I’m not the first to ponder the universal rule of the open window. It’s been a topic of discussion on r/ExplainLikeIm5, r/AskScience, and as with all stupid questions that probably don’t even need answering, Quora

The answers given on r/ExplainLikeIm5 are mostly bunk — the whole thread basically got hijacked by someone else asking why breathing in through your nose and out through your mouth helps with car sickness. Apparently it has something to do with the fact that our nose serves as a better air filter and temperature regulator, and that our mouth allows more used-up air to be expelled than our nose. On Quora, someone answered in all caps: “JON, I HESITATE TO ANSWER YOUR QUESTION AS THE LAST TIME I ANSWERED A QUESTION ON CAR SICKNESS, IT WAS REJECTED. GETTING A PERSON TO FRESH AIR IS NOT A NEW CONCEPT IN MEDICAL CARE. IT IS A TECHNIQUE USED FOR ANY NUMBER OF THINGS, EVEN FOR ANIMALS.” 

While this is not all that helpful, that person is right in saying it’s not a new concept in medical care. In far clearer terms, members of r/AskScience offered a similar explanation. When treating motion sickness — which can broadly include all those types of nausea and headaches that occur in a moving car — several reputable medical guides do offer opening a window or blasting some A/C as a recommendation. As a moderator for r/AskScience explained on the sub 10 years ago, studies have found that breezes of any variety — whether from nature, a fan or an A/C — are effective in reducing feelings of nausea. Such studies, however, haven’t exactly explained why they’re effective, just that they are. 

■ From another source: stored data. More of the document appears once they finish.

(** Only membership in [bulkProductIds] and [retailProductIds] counts: two
    tiers with the same numbers whose id arrays have the same members, in
    any order and with any repetition, have the same economics. *)
Theorem selection_by_membership (id label : string)
  (bulkIds bulkIds' retailIds retailIds' : list string)
  (drinksPerDay tspPerDrink daysPerMonth retailUnitsPerMonth : Q)
  (bulkProducts : list Bulk.t) (retailProducts : list Retail.t) :
  (forall x, In x bulkIds <-> In x bulkIds') ->
  (forall x, In x retailIds <-> In x retailIds') ->
  calcTierEconomics
    (Tier.mk id label (Some bulkIds) drinksPerDay tspPerDrink daysPerMonth
             (Some retailIds) retailUnitsPerMonth)
    bulkProducts retailProducts
  = calcTierEconomics
      (Tier.mk id label (Some bulkIds') drinksPerDay tspPerDrink daysPerMonth
               (Some retailIds') retailUnitsPerMonth)
      bulkProducts retailProducts.
Proof.
  intros Hb Hr.
  assert (forall l l' : list string, (forall x, In x l <-> In x l') ->
            forall x, includes l x = includes l' x) as Hinc.
  { intros l l' H x. destruct (includes l' x) eqn:E.
    - apply includes_true. apply includes_true in E. now apply H.
    - apply includes_false. apply includes_false in E. now rewrite H. }
  unfold calcTierEconomics, bulkTotals, retailTotals, selectBulk, selectRetail,
    servingsShare, retailShare, totalServings.
  cbn [Tier.bulkProductIds Tier.retailProductIds orEmpty Tier.drinksPerDay
       Tier.tspPerDrink Tier.daysPerMonth Tier.retailUnitsPerMonth].
  rewrite (List.filter_ext _ _ (fun p => Hinc _ _ Hb (Bulk.id p))).
  rewrite (List.filter_ext _ _ (fun p => Hinc _ _ Hr (Retail.id p))).
  reflexivity.
Qed.

Lemma selection_by_membership_witness :
  calcTierEconomics
    (Tier.mk "large" "Large Cafe" (Some ["ev5"; "dk5"]) 60 1 30
             (Some ["evp"; "dkp"]) 25)
    DEFAULT_BULK_PRODUCTS DEFAULT_RETAIL_PRODUCTS
  = calcTierEconomics
      (Tier.mk "large" "Large Cafe" (Some ["dk5"; "ev5"; "dk5"]) 60 1 30
               (Some ["dkp"; "evp"]) 25)
      DEFAULT_BULK_PRODUCTS DEFAULT_RETAIL_PRODUCTS.
Proof.
  apply selection_by_membership; intros x; cbn; tauto.
Defined.

Lemma bulkStep_fold_rows (sh : Q) (l : list Bulk.t) (a : BulkAcc.t) :
  BulkAcc.rows (fold_left (bulkStep sh) l a)
  = BulkAcc.rows a
    ++ List.map (fun p => Row.mk (Bulk.name p) (round2 (bagsOf sh p))
                                 (round2 (bagsOf sh p * Bulk.wholesale p)))
                l.
Proof.
  revert a. induction l as [|p l IH]; intros a; cbn [fold_left List.map].
  - now rewrite app_nil_r.
  - rewrite IH. unfold bulkStep. cbn [BulkAcc.rows List.map].
    now rewrite <- app_assoc.
Qed.

Lemma filter_sublist {A} (f : A -> bool) (l : list A) :
  sublist (List.filter f l) l.
Proof.
  induction l as [|x l IH]; cbn [List.filter]; [constructor|].
  destruct (f x); now constructor.
Qed.

(** [bulkBreakdown] has one row for each resolved bulk product, in the
    order of the catalog (not of [bulkProductIds]), with the product's
    name, its bags and its revenue, each rounded to two decimals. *)
Theorem bulkBreakdown_rows (tier : Tier.t) (bulkProducts : list Bulk.t)
  (retailProducts : list Retail.t) :
  let selectedBulk := selectBulk tier bulkProducts in
  let sh := servingsShare tier selectedBulk in
  Econ.bulkBreakdown (calcTierEconomics tier bulkProducts retailProducts)
  = List.map (fun p => Row.mk (Bulk.name p) (round2 (bagsOf sh p))
                              (round2 (bagsOf sh p * Bulk.wholesale p)))
             selectedBulk
  /\ sublist selectedBulk bulkProducts
  /\ (forall p, In p selectedBulk <->
                In p bulkProducts
                /\ In (Bulk.id p) (orEmpty (Tier.bulkProductIds tier))).
Proof.
  cbv zeta. split; [|split].
  - unfold calcTierEconomics, bulkTotals. cbn [Econ.bulkBreakdown].
    now rewrite bulkStep_fold_rows.
  - apply filter_sublist.
  - intros p. unfold selectBulk. rewrite filter_In, includes_true. reflexivity.
Qed.

(** ** The projection never divides by zero *)

Lemma checked_calcTierEconomics (tier : Tier.t) (bulkProducts : list Bulk.t)
  (retailProducts : list Retail.t) :
  Checked.calcTierEconomics tier bulkProducts retailProducts
  = Some (calcTierEconomics tier bulkProducts retailProducts).
Proof.
  unfold Checked.calcTierEconomics. cbv zeta.
  rewrite checked_servingsShare. cbn [mbind option_bind].
  rewrite (foldM_total _ _ (checked_bulkStep _)). cbn [mbind option_bind].
  rewrite checked_retailShare. cbn [mbind option_bind].
  rewrite !checked_round2. reflexivity.
Qed.

Lemma checked_tierEconOf (tiers : list Tier.t) (bulkProducts : list Bulk.t)
  (retailProducts : list Retail.t) :
  CheckedProject.tierEconOf tiers bulkProducts retailProducts
  = Some (tierEconOf tiers bulkProducts retailProducts).
Proof.
  unfold CheckedProject.tierEconOf, tierEconOf. apply foldM_total.
  intros te t. now rewrite checked_calcTierEconomics.
Qed.

Lemma checked_marginPct (totalRev totalProfit : Q) :
  CheckedProject.marginPct totalRev totalProfit
  = Some (if gt totalRev 0
          then Math_round (totalProfit / totalRev * 1000) / 10
          else 0).
Proof.
  unfold CheckedProject.marginPct. destruct (gt totalRev 0) eqn:E; [|reflexivity].
  apply gt_spec in E. rewrite divide_nonzero by lra. reflexivity.
Qed.

Lemma checked_monthRecord (m : nat) (totalActive : Q) (counts : Size -> Q)
  (s : Sums.t) (totalRev totalProfit cumulativeRev cumulativeProfit : Q) :
  CheckedProject.monthRecord m totalActive counts s totalRev totalProfit
                             cumulativeRev cumulativeProfit
  = Some (monthRecord m totalActive counts s totalRev totalProfit
                      cumulativeRev cumulativeProfit).
Proof.
  unfold CheckedProject.monthRecord. rewrite !checked_round2, checked_marginPct.
  reflexivity.
Qed.

Lemma checked_loopBody (scenario : Scenario.t) (tierMap : Size -> option string)
  (tierEcon : gmap string Econ.t) (st : Loop.t) (m : nat) :
  CheckedProject.loopBody scenario tierMap tierEcon
    (Scenario.pctSmall scenario / 100) (Scenario.pctMedium scenario / 100)
    (Scenario.pctLarge scenario / 100) (Scenario.monthlyChurnPct scenario / 100)
    (Scenario.retailAttachPct scenario / 100) st m
  = Some (loopBody scenario tierMap tierEcon st m).
Proof.
  unfold CheckedProject.loopBody. cbv zeta. rewrite checked_monthRecord.
  reflexivity.
Qed.

(** [projectScenario] never divides by zero: run with every division
    checked, those of the tier calculator included, it completes on every
    input with the very array of the unchecked run.  The only divisor that
    is not a constant, [totalRev] in the margin, is used under the guard
    [totalRev > 0]; a month without positive revenue has a margin of 0. *)
Theorem projectScenario_no_division_by_zero (scenario : Scenario.t)
  (tiers : list Tier.t) (bulkProducts : list Bulk.t)
  (retailProducts : list Retail.t) :
  CheckedProject.projectScenario scenario tiers bulkProducts retailProducts
  = Some (projectScenario scenario tiers bulkProducts retailProducts)
  /\ forall m : nat,
       totalRevAt scenario tiers bulkProducts retailProducts m <= 0 ->
       Month.marginPct (reportAt scenario tiers bulkProducts retailProducts m) = 0.
Proof.
  split.
  - unfold CheckedProject.projectScenario. rewrite checked_tierEconOf.
    cbn [mbind option_bind]. cbv zeta.
    rewrite !divide_nonzero by discriminate. cbn [mbind option_bind].
    rewrite (foldM_total _ _ (checked_loopBody scenario _ _)).
    cbn [mbind option_bind]. unfold projectScenario, runLoop. reflexivity.
  - intros m H. cbn [reportAt monthRecord Month.marginPct].
    apply gt_false in H. rewrite H. reflexivity.
Qed.

Lemma projectScenario_no_division_by_zero_witness :
  Month.marginPct (reportAt BaseCase [] DEFAULT_BULK_PRODUCTS
                            DEFAULT_RETAIL_PRODUCTS 5) = 0.
Proof.
  apply (projectScenario_no_division_by_zero BaseCase [] DEFAULT_BULK_PRODUCTS
           DEFAULT_RETAIL_PRODUCTS).
  vm_compute. discriminate.
Defined.

(** ** Tiers beyond the third *)

Lemma loopBody_ext (scenario : Scenario.t) (tierMap tierMap' : Size -> option string)
  (tierEcon tierEcon' : gmap string Econ.t) (st : Loop.t) (m : nat) :
  (forall size, cohortEcon tierMap tierEcon size = cohortEcon tierMap' tierEcon' size) ->
  loopBody scenario tierMap tierEcon st m = loopBody scenario tierMap' tierEcon' st m.
Proof.
  intros H.
  assert (forall counts a,
            monthSums tierMap tierEcon counts a
            = monthSums tierMap' tierEcon' counts a) as Hsums.
  { intros counts a. unfold monthSums. cbn [fold_left]. unfold cohortStep.
    now rewrite !H. }
  unfold loopBody. cbv zeta. now rewrite !Hsums.
Qed.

But when we dial in on the mechanisms of motion sickness as the usual culprit for nausea in the car, we get a better idea. As Robert Glatter, an emergency physician at Lenox Hill Hospital in New York City, told LiveScience last month, motion sickness and nausea both cause our core body temperatures to drop. Our brain, though, tries to regulate this drop in temp, and in turn, makes us feel hot and sweaty instead. Getting an outside source of cool helps balance everything out.

In the car, opening a window, rather than just blasting the A/C and closing our eyes, can help for another reason, too. If we stick our head out the window, we’re better able to see the motion of the car and our relationship to the space around us. Often, motion sickness is itself the result of our brain struggling to comprehend this movement, but sticking our head out the window allows us to make better sense of how we’re moving. 

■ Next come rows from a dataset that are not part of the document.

(** X17: when what the extractor answers is ASCII text, whenever a run of
    [handle_weather] sends a request, the extractor has answered, the
    sanitized location is not empty, has no leading or trailing whitespace
    and is in title case, and the first request is the geocoding of that
    location. *)
Theorem handle_weather_geocodes_clean_location (w : world) (user_input url : string) :
  (forall raw : string, extract_location w user_input = Return (PStr raw) -> ascii_text raw) ->
  HttpGet url ∈ calls (handle_weather w user_input) ->
  exists (raw : pyval) (location : string) (rest : list event),
    extract_location w user_input = Return raw
    /\ sanitize raw = Return location
    /\ location <> ""%string
    /\ Py.strip location = location
    /\ Py.title location = location
    /\ calls (handle_weather w user_input)
       = ExtractLocation user_input :: HttpGet (geocode_url location) :: rest.
Proof.
  intros _ Hin.
  assert (Hnone : HttpGet url ∈ [ExtractLocation user_input] -> False)
    by (intros H; apply list_elem_of_In in H; cbn in H; intuition discriminate).
  destruct (extract_location w user_input) as [raw|e] eqn:Hx.
  2:{ rewrite (handle_weather_extractor_raises w user_input e Hx) in Hin. now destruct Hnone. }
  destruct (sanitize raw) as [location|e] eqn:Hs.
  2:{ rewrite (handle_weather_sanitize_raises w user_input raw e Hx Hs) in Hin.
      now destruct Hnone. }
  destruct location as [|c location].
  { rewrite (handle_weather_empty w user_input raw Hx Hs) in Hin. now destruct Hnone. }
  destruct (fetch_weather_first_call w (String c location)
              (snd (parse_weather_input user_input))) as [rest Hrest].
  exists raw, (String c location), rest.
  destruct (sanitize_clean raw _ Hs) as [H1 H2].
  repeat split; try assumption; try discriminate.
  rewrite (handle_weather_located w user_input raw _ Hx Hs) by discriminate.
  unfold calls at 1. cbn [fst]. now rewrite Hrest.
Qed.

So, the general idea is that cold air of any sort helps our body regulate its temperature and therefore ease some of the nausea, but also that the open window helps solve some of the causes of motion sickness, too. When you’re drunk, motion sickness might not be as much of a cause of your nausea, but the cool air helps the same. More importantly, the open window offers you ample opportunity to throw up outside the car. Depending on the condition of your car and the air around you, rolling down the window rather than using the A/C might also help provide a sense of “freshness” that tricks us into feeling less disgusting. 

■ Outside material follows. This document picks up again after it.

Create HintDb cluster discriminated.
#[export] Hint Resolve fromkeys_NoDup add_once_NoDup : cluster.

Personally speaking, I like to think that opening a window and sticking my head out helps because it reminds me of what my mom would make me do whenever I was carsick. I probably had countless instances of throwing up all over myself and my car seat as a child, despite the open window, but all I can remember now is how my mom tried to comfort me from the driver’s seat by rolling down the glass. Even if that doesn’t cure my nausea, the memory makes me feel a little better.